[Given data — start]
(** Whether it returns or raises, [run] only appends to the record, and
    what it appends is bounded by the runtime it starts from: it calls
    the store only if one is connected or configured, writes pipeline
    metadata only under a pipeline, records a batch summary only for a
    sweep or a parameter file, and never calls the cluster or the
    builder. *)
Theorem run_calls_within (E : Env) runspec handler_ name_ project_ params
    inputs_ w :
  exists es,
    trace (snd (run E runspec handler_ name_ project_ params inputs_ w))
    = trace w ++ es
    /\ forallb (may_call (self w)
                  (truthy (hyperparams (spec runspec))
                   || truthy (param_file (spec runspec)))) es = true.
Proof.
  destruct (confined_run E (self w) runspec handler_ name_ project_ params
              inputs_ w (same_services_refl (self w))) as (_ & es & H).
  exists es. exact H.
Qed.

(** ** What a batch run can raise *)

Lemma improves_no_RunError op val best_val :
  is_RunError (improves op val best_val) = false.
Proof.
  unfold improves, py_gt, py_lt.
  destruct (String.eqb op "max");
    [|destruct (String.eqb op "min"); [|reflexivity]].
  - destruct (num_of best_val), (num_of val); try reflexivity;
      destruct best_val, val; reflexivity.
  - destruct (num_of val), (num_of best_val); try reflexivity;
      destruct val, best_val; reflexivity.
Qed.

Lemma selector_scan_no_RunError op criteria rs : forall i b,
  is_RunError (selector_scan op criteria rs i b) = false.
Proof.
  induction rs as [|t rs IH]; intros i b; [reflexivity|].
  cbn [selector_scan]. cbv zeta.
  destruct (candidate criteria t); [|apply IH].
  pose proof (improves_no_RunError op
                (get_in t ["status"; "outputs"; criteria] PNone)
                (best_val b)) as H.
  destruct (improves op _ (best_val b)) as [better|e]; [apply IH|].
  destruct e; simpl in *; congruence.
Qed.

Lemma selector_no_RunError rs c : is_RunError (snd (selector rs c)) = false.
Proof.
  unfold selector. destruct (negb (truthy c)); [reflexivity|].
  destruct c; try reflexivity.
  destruct (split_criteria s) as [op f].
  destruct (String.eqb op "max").
  - simpl. pose proof (selector_scan_no_RunError op f rs 0
                         (mkBest (PInt 0) 0 (PFloat float_info_min))) as H.
    destruct (selector_scan op f rs 0 _) as [b|e]; [reflexivity|].
    destruct e; simpl in *; congruence.
  - destruct (String.eqb op "min"); [|reflexivity].
    simpl. pose proof (selector_scan_no_RunError op f rs 0
                         (mkBest (PInt 0) 0 (PFloat float_info_max))) as H.
    destruct (selector_scan op f rs 0 _) as [b|e]; [reflexivity|].
    destruct e; simpl in *; congruence.
Qed.

Section BatchRun.

Context (E : Env).

Lemma no_RunError_results_loop runspec todo : forall iter failed done,
  no_RunError (results_loop E runspec todo iter failed done).
Proof.
  induction todo as [|t todo IH]; intros iter failed done;
    cbn [results_loop].
  - apply no_RunError_ret.
  - cbv zeta. apply no_RunError_bind; [no_RunError_tac|]. intro.
    apply no_RunError_bind; [apply no_RunError__post_run|]. intro. apply IH.
Qed.

Lemma no_RunError__results_to_iter results runspec :
  no_RunError (_results_to_iter E results runspec).
Proof.
  unfold _results_to_iter. destruct results as [|r results].
  - apply no_RunError_emit.
  - apply no_RunError_bind; [apply no_RunError_results_loop|].
    intros [[iter failed] done].
    destruct (iteration_table E iter) as [summary csv].
    pose proof (selector_no_RunError done (selector_criteria (spec runspec)))
      as H.
    destruct (selector done (selector_criteria (spec runspec)))
      as [logged sel].
    apply no_RunError_bind; [apply no_RunError_emits|]. intros _.
    apply no_RunError_bind; [apply no_RunError_lift; exact H|].
    intros [item id]. no_RunError_tac.
Qed.

Lemma from_builtin_no_RunError {A} (r : builtin_exn + A) :
  is_RunError (from_builtin r) = false.
Proof. destruct r; reflexivity. Qed.

Lemma add_code_metadata_no_RunError labels :
  is_RunError (snd (add_code_metadata E labels)) = false.
Proof.
  unfold add_code_metadata.
  destruct (git_remotes E) as [[|url urls]| |e]; try reflexivity.
  destruct (git_commit E); reflexivity.
Qed.

Lemma py_contains_no_RunError v k : is_RunError (py_contains v k) = false.
Proof. destruct v; reflexivity. Qed.

Lemma py_getitem_no_RunError v k : is_RunError (py_getitem v k) = false.
Proof.
  destruct v; try reflexivity. simpl. destruct (dict_get k d); reflexivity.
Qed.

Lemma py_get_no_RunError v k default :
  is_RunError (py_get v k default) = false.
Proof. destruct v; reflexivity. Qed.

Lemma py_items_no_RunError v : is_RunError (py_items v) = false.
Proof. destruct v; reflexivity. Qed.

Lemma py_iter_no_RunError v : is_RunError (py_iter v) = false.
Proof. destruct v; reflexivity. Qed.

Lemma py_head_tail_no_RunError v : is_RunError (py_head_tail v) = false.
Proof.
  destruct v as [| | | | |s| |l|d]; try reflexivity;
    [destruct s|destruct l]; reflexivity.
Qed.
Lemma getitem_fail (a : list fnum) (i : nat) :
  length a <= i -> Np.getitem a i = raise IndexError.
Proof.
  intros H. unfold Np.getitem.
  now rewrite (proj2 (nth_error_None a i) H).
Qed.

(** The positions are computed without error on a non-empty weight array,
    whatever the weights are: a zero divisor raises nothing. *)
Lemma weighted_positions_ok (w : list fnum) (old_style : bool) :
  w <> [] ->
  weighted_positions w old_style =
  ((if old_style then [EvCumsum] else [EvCumsum; EvSum]),
   Ok (positions w old_style)).
Proof.
  intros Hw.
  assert (Hlen : 0 < length (raw_positions w)).
  { rewrite raw_positions_length. destruct w; [congruence | simpl; lia]. }
  unfold weighted_positions, Np.cumsum, positions.
  rewrite bind_emit. cbn [trace_of outcome ret fst snd].
  rewrite bind_pure. cbn [app].
  fold (raw_positions w).
  destruct old_style.
  - unfold Np.first, Np.last.
    rewrite (getitem_ok _ Hlen), bind_ret_l.
    rewrite getitem_ok, bind_ret_l; [reflexivity | ].
    unfold Np.sub_scalar. rewrite length_map. lia.
  - unfold Np.sum. rewrite bind_emit. cbn [trace_of outcome ret fst snd].
    rewrite bind_pure. reflexivity.
Qed.

Lemma weighted_positions_empty (old_style : bool) :
  weighted_positions [] old_style =
  if old_style then ([EvCumsum], Raise IndexError)
  else ([EvCumsum; EvSum], Ok []).
Proof. destruct old_style; reflexivity. Qed.

Lemma assert_quantiles_ok (q : list fnum) :
  in_unit_interval q -> assert_quantiles q = ret tt.
Proof.
  intros H. unfold assert_quantiles, Np.all_ge, Np.all_le.
  replace (forallb (fun x => fge x F0) q) with true.
  replace (forallb (fun x => fle x F1) q) with true. reflexivity.
  - symmetry. apply forallb_forall. intros x Hx.
    apply (proj1 (Forall_forall _ _) H x Hx).
  - symmetry. apply forallb_forall. intros x Hx.
    apply (proj1 (Forall_forall _ _) H x Hx).
Qed.

Lemma sort_jointly_ok (v w : list fnum) :
  length v <= length w ->
  sort_jointly v w false =
  ([EvArgsort; EvTake; EvTake], Ok (sorted_values v, sorted_weights v w)).
Proof.
  intros H. unfold sort_jointly, Np.argsort. cbn [negb].
  rewrite bind_emit. cbn [trace_of outcome ret fst snd].
  rewrite bind_pure.
  rewrite (take_ok _ (argsort_bound v)), bind_pure.
  rewrite take_ok, bind_pure; [reflexivity | ].
  eapply Forall_impl; [ | apply argsort_bound]. simpl. lia.
Qed.

Lemma sort_jointly_short (v w : list fnum) :
  length w < length v ->
  sort_jointly v w false = ([EvArgsort; EvTake; EvTake], Raise IndexError).
Proof.
  intros H. unfold sort_jointly, Np.argsort. cbn [negb].
  rewrite bind_emit. cbn [trace_of outcome ret fst snd].
  rewrite bind_pure.
  rewrite (take_ok _ (argsort_bound v)), bind_pure.
  rewrite take_fail; [reflexivity | ].
  apply Exists_exists. exists (length v - 1). split; [ | lia].
  apply argsort_hits_last. destruct v; [simpl in H; lia | congruence].
Qed.

Lemma interp_ok (x xp fp : list fnum) :
  xp <> [] -> length fp = length xp ->
  Np.interp x xp fp = ([EvInterp], Ok (Np.interp_values x xp fp)).
Proof.
  intros Hxp Hlen. unfold Np.interp. rewrite bind_emit.
  destruct xp; [congruence | ]. rewrite Hlen, Nat.eqb_refl. reflexivity.
Qed.

Lemma interp_mismatch (x xp fp : list fnum) :
  length fp <> length xp ->
  Np.interp x xp fp = ([EvInterp], Raise ValueError).
Proof.
  intros Hlen. unfold Np.interp. rewrite bind_emit.
  destruct (length xp =? 0) eqn:E0; [reflexivity | ].
  apply Nat.eqb_neq in Hlen. rewrite Hlen. reflexivity.
Qed.

(** The estimator on well-formed input: non-empty values, as many weights,
    quantiles in range.  No step raises, and the result is the
    interpolation of the quantiles against the normalised positions. *)

Lemma estimator_unsorted (v q : list fnum) (sw : option (list fnum))
  (old_style : bool) :
  v <> [] -> length (weights_or_ones v sw) = length v ->
  in_unit_interval q ->
  weighted_quantile_1d v q sw false old_style =
  (EvEstimator1D :: [EvArgsort; EvTake; EvTake] ++
     (if old_style then [EvCumsum] else [EvCumsum; EvSum]) ++ [EvInterp],
   Ok (Np.interp_values q
         (positions (sorted_weights v (weights_or_ones v sw)) old_style)
         (sorted_values v))).
Proof.
  intros Hv Hlen Hq. unfold weighted_quantile_1d.
  fold (weights_or_ones v sw).
  rewrite bind_emit, (assert_quantiles_ok Hq), bind_ret_l.
  rewrite sort_jointly_ok by lia. rewrite bind_pure.
  assert (Hsw : sorted_weights v (weights_or_ones v sw) <> []).
  { intros E. apply (f_equal (@length _)) in E.
    rewrite sorted_weights_length in E. destruct v; [congruence | discriminate]. }
  rewrite (weighted_positions_ok _ Hsw), bind_pure.
  rewrite interp_ok.
  - cbn [trace_of outcome fst snd]. reflexivity.
  - intros E. apply (f_equal (@length _)) in E.
    rewrite positions_length, sorted_weights_length in E.
    destruct v; [congruence | discriminate].
  - now rewrite positions_length, sorted_weights_length, sorted_values_length.
Qed.
Lemma short_text_is_spoken_whole_witness :
  List.length (Speech.words [104; 105; 32; 121; 111; 117]%N) < 100
  /\ (let text := [104; 105; 32; 121; 111; 117]%N in
      let chunking := fun _ : Speech.Text => @None (list Speech.Text) in
      let synthesize := fun (_ : nat) (t : Speech.Text) => Some t in
      fst (Speech.streamTTS chunking synthesize text) = false
      /\ (Speech.words text = [] ->
          snd (Speech.streamTTS chunking synthesize text) = ([], []))
      /\ (Speech.words text <> [] ->
          snd (Speech.streamTTS chunking synthesize text)
          = ([text],
             match synthesize 0 text with
             | Some audio => [audio]
             | None => []
             end))).
Proof.
  split; [exact two_words_are_short|].
  exact (SpeechFacts.short_text_is_spoken_whole (fun _ => None)
           (fun _ t => Some t) [104; 105; 32; 121; 111; 117]%N
           two_words_are_short).
Defined.

(** The splitting of a text on the sample data: leading, trailing and
    repeated whitespace give no word. *)
Example words_of_spaced_text :
  Speech.words [32; 104; 105; 9; 10; 121; 111; 117; 160]%N
  = [[104; 105]; [121; 111; 117]]%N
  /\ Speech.split_spaces false [32; 104; 105]%N = [[]; [104; 105]]%N
  /\ Speech.split_spaces false [104; 105; 32]%N = [[104; 105]; []]%N
  /\ Speech.split_spaces false [] = [[]].
Proof. repeat split. Qed.
(** * ragjs: a shallow embedding of the RAG orchestration core

    Sources embedded here:
    - [DocumentProcessor.splitTextIntoChunks]           (services/DocumentProcessor.ts)
    - [EmbeddingService], [VectorService]               (services/EmbeddingService.ts,
                                                         services/VectorService.ts)
    - [GenerationService]                               (services/GenerationService.ts)
    - the chat route and its helpers                    (routes/chat.ts)

    JavaScript strings are sequences of UTF-16 code units; they are modelled
    as [list N].  JavaScript numbers that the code only uses as array indices
    and sizes are modelled as [Z].  Promises are modelled by a state-and-error
    monad over a world that records every request sent to an external
    service and every log line, in program order. *)

From Stdlib Require Import ZArith NArith QArith List Lia String Ascii.
From stdpp Require Import base option list gmap.
Import ListNotations.

Local Open Scope Z_scope.

(* ===================================================================== *)
(** * Part I: definitions                                                 *)
(* ===================================================================== *)

(** ** JavaScript strings and arrays *)

Module JS.

Abbreviation jsstring := (list N).

(** Bytes of a Rocq string literal. *)
Fixpoint bytes_of (s : string) : list N :=
  match s with
  | EmptyString => []
  | String a r => N_of_ascii a :: bytes_of r
  end.

(** One UTF-16 code unit for a code point of the basic plane, a surrogate
    pair above it. *)
Definition units_of_code_point (cp : N) : list N :=
  if (cp <? 65536)%N then [cp]
  else [(55296 + (cp - 65536) / 1024)%N; (56320 + (cp - 65536) mod 1024)%N].

(** UTF-8 decoding of the bytes of a source literal into UTF-16 code units
    (the encoding in which the TypeScript sources are stored, and the one in
    which the engine holds their literals). *)
Fixpoint utf8_units (bs : list N) : list N :=
  match bs with
  | [] => []
  | b0 :: r0 =>
    if (b0 <? 128)%N then b0 :: utf8_units r0
    else
      match r0 with
      | [] => [65533%N]
      | b1 :: r1 =>
        if (b0 <? 224)%N then
          ((b0 mod 32) * 64 + b1 mod 64)%N :: utf8_units r1
        else
          match r1 with
          | [] => [65533%N]
          | b2 :: r2 =>
            if (b0 <? 240)%N then
              ((b0 mod 16) * 4096 + (b1 mod 64) * 64 + b2 mod 64)%N :: utf8_units r2
            else
              match r2 with
              | [] => [65533%N]
              | b3 :: r3 =>
                units_of_code_point
                  ((b0 mod 8) * 262144 + (b1 mod 64) * 4096
                   + (b2 mod 64) * 64 + b3 mod 64)%N ++ utf8_units r3
              end
          end
      end
  end.

(** The JavaScript string denoted by a source literal. *)
Definition lit (s : string) : jsstring := utf8_units (bytes_of s).

Definition char (a : ascii) : N := N_of_ascii a.

(** The double quote, for literals that contain one. *)
Definition DQUOTE : N := 34%N.

(** [s.length], [a.length] *)
Definition len {A} (l : list A) : Z := Z.of_nat (length l).

(** Relative index of [slice]: a negative index counts from the end, and
    both ends are clamped to [0, len]. *)
Definition rel_index (len k : Z) : Z :=
  if k <? 0 then Z.max (len + k) 0 else Z.min k len.

(** [l.slice(start, end)] on strings and arrays. *)
Definition slice {A} (l : list A) (start end_ : Z) : list A :=
  let from := rel_index (len l) start in
  let to := rel_index (len l) end_ in
  take (Z.to_nat (to - from)) (drop (Z.to_nat from) l).

(** [l.slice(start)] *)
Definition slice_from {A} (l : list A) (start : Z) : list A :=
  slice l start (len l).

(** Reverse scan for the code unit [c] over the indices [n, n-1, ..., 0]. *)
Fixpoint scan_back (s : jsstring) (c : N) (n : nat) : Z :=
  if decide (s !! n = Some c) then Z.of_nat n
  else match n with
       | O => -1
       | S n' => scan_back s c n'
       end.

(** [s.lastIndexOf(c, fromIndex)] for a one-unit search string [c]: the
    start position is [fromIndex] clamped to [0, len - 1]; the result is the
    greatest index at or before it that holds [c], or [-1]. *)
Definition lastIndexOf (s : jsstring) (c : N) (fromIndex : Z) : Z :=
  if len s <? 1 then -1
  else scan_back s c (Z.to_nat (Z.min (Z.max fromIndex 0) (len s - 1))).

(** WhiteSpace and LineTerminator code units of ECMAScript, the ones
    [trim] strips. *)
Definition is_white_space (c : N) : bool :=
  ((9 <=? c) && (c <=? 13) || (c =? 32) || (c =? 160) || (c =? 5760)
   || (8192 <=? c) && (c <=? 8202) || (c =? 8232) || (c =? 8233)
   || (c =? 8239) || (c =? 8287) || (c =? 12288) || (c =? 65279))%N.

Fixpoint trimStart (s : jsstring) : jsstring :=
  match s with
  | [] => []
  | c :: r => if is_white_space c then trimStart r else s
  end.

Definition trimEnd (s : jsstring) : jsstring := rev (trimStart (rev s)).

(** [s.trim()] *)
Definition trim (s : jsstring) : jsstring := trimEnd (trimStart s).

(** [s.includes(t)] *)
Fixpoint starts_with (t s : jsstring) : bool :=
  match t, s with
  | [], _ => true
  | _ :: _, [] => false
  | a :: t', b :: s' => (a =? b)%N && starts_with t' s'
  end.

Fixpoint includes (s t : jsstring) : bool :=
  starts_with t s ||
  match s with
  | [] => false
  | _ :: s' => includes s' t
  end.

End JS.

Import JS.

(** ** The chunker: DocumentProcessor.splitTextIntoChunks *)

Module Chunker.

Definition SPACE : N := char " ".
Definition NEWLINE : N := char "010".
Definition PERIOD : N := char ".".

Definition is_boundary (c : N) : bool :=
  ((c =? SPACE) || (c =? NEWLINE) || (c =? PERIOD))%N.

(** [Math.min(start + chunkSize, text.length)] *)
Definition raw_end (text : jsstring) (chunkSize start : Z) : Z :=
  Z.min (start + chunkSize) (len text).

(** [Math.max(lastSpaceIndex, lastNewlineIndex, lastPeriodIndex)] *)
Definition bestCutPoint (text : jsstring) (end_ : Z) : Z :=
  let lastSpaceIndex := lastIndexOf text SPACE end_ in
  let lastNewlineIndex := lastIndexOf text NEWLINE end_ in
  let lastPeriodIndex := lastIndexOf text PERIOD end_ in
  Z.max (Z.max lastSpaceIndex lastNewlineIndex) lastPeriodIndex.

(** The test [bestCutPoint > start + chunkSize * 0.5].  For integers the
    comparison with the half is the comparison of the doubles. *)
Definition accepts (chunkSize start cut : Z) : bool :=
  2 * start + chunkSize <? 2 * cut.

(** The value of [end] when the chunk is sliced: the raw end, moved to just
    after the best cut point when the window is not the last one and the
    cut is accepted. *)
Definition window_end (text : jsstring) (chunkSize start : Z) : Z :=
  let end_ := raw_end text chunkSize start in
  if end_ <? len text then
    let cut := bestCutPoint text end_ in
    if accepts chunkSize start cut then cut + 1 else end_
  else end_.

(** [text.slice(start, end).trim()] *)
Definition chunk_at (text : jsstring) (chunkSize start : Z) : jsstring :=
  trim (slice text start (window_end text chunkSize start)).

(** [Math.max(start + chunkSize - overlap, end)] *)
Definition next_start (text : jsstring) (chunkSize overlap start : Z) : Z :=
  Z.max (start + chunkSize - overlap) (window_end text chunkSize start).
[Given data — finish]
Of the lines above, retype only those from the line containing "Proof. destruct r; reflexivity. Qed." through the line containing "Lemma py_items_no_RunError v", including both, exactly.

Proof. destruct r; reflexivity. Qed.

Lemma add_code_metadata_no_RunError labels :
  is_RunError (snd (add_code_metadata E labels)) = false.
Proof.
  unfold add_code_metadata.
  destruct (git_remotes E) as [[|url urls]| |e]; try reflexivity.
  destruct (git_commit E); reflexivity.
Qed.

Lemma py_contains_no_RunError v k : is_RunError (py_contains v k) = false.
Proof. destruct v; reflexivity. Qed.

Lemma py_getitem_no_RunError v k : is_RunError (py_getitem v k) = false.
Proof.
  destruct v; try reflexivity. simpl. destruct (dict_get k d); reflexivity.
Qed.

Lemma py_get_no_RunError v k default :
  is_RunError (py_get v k default) = false.
Proof. destruct v; reflexivity. Qed.

Lemma py_items_no_RunError v : is_RunError (py_items v) = false.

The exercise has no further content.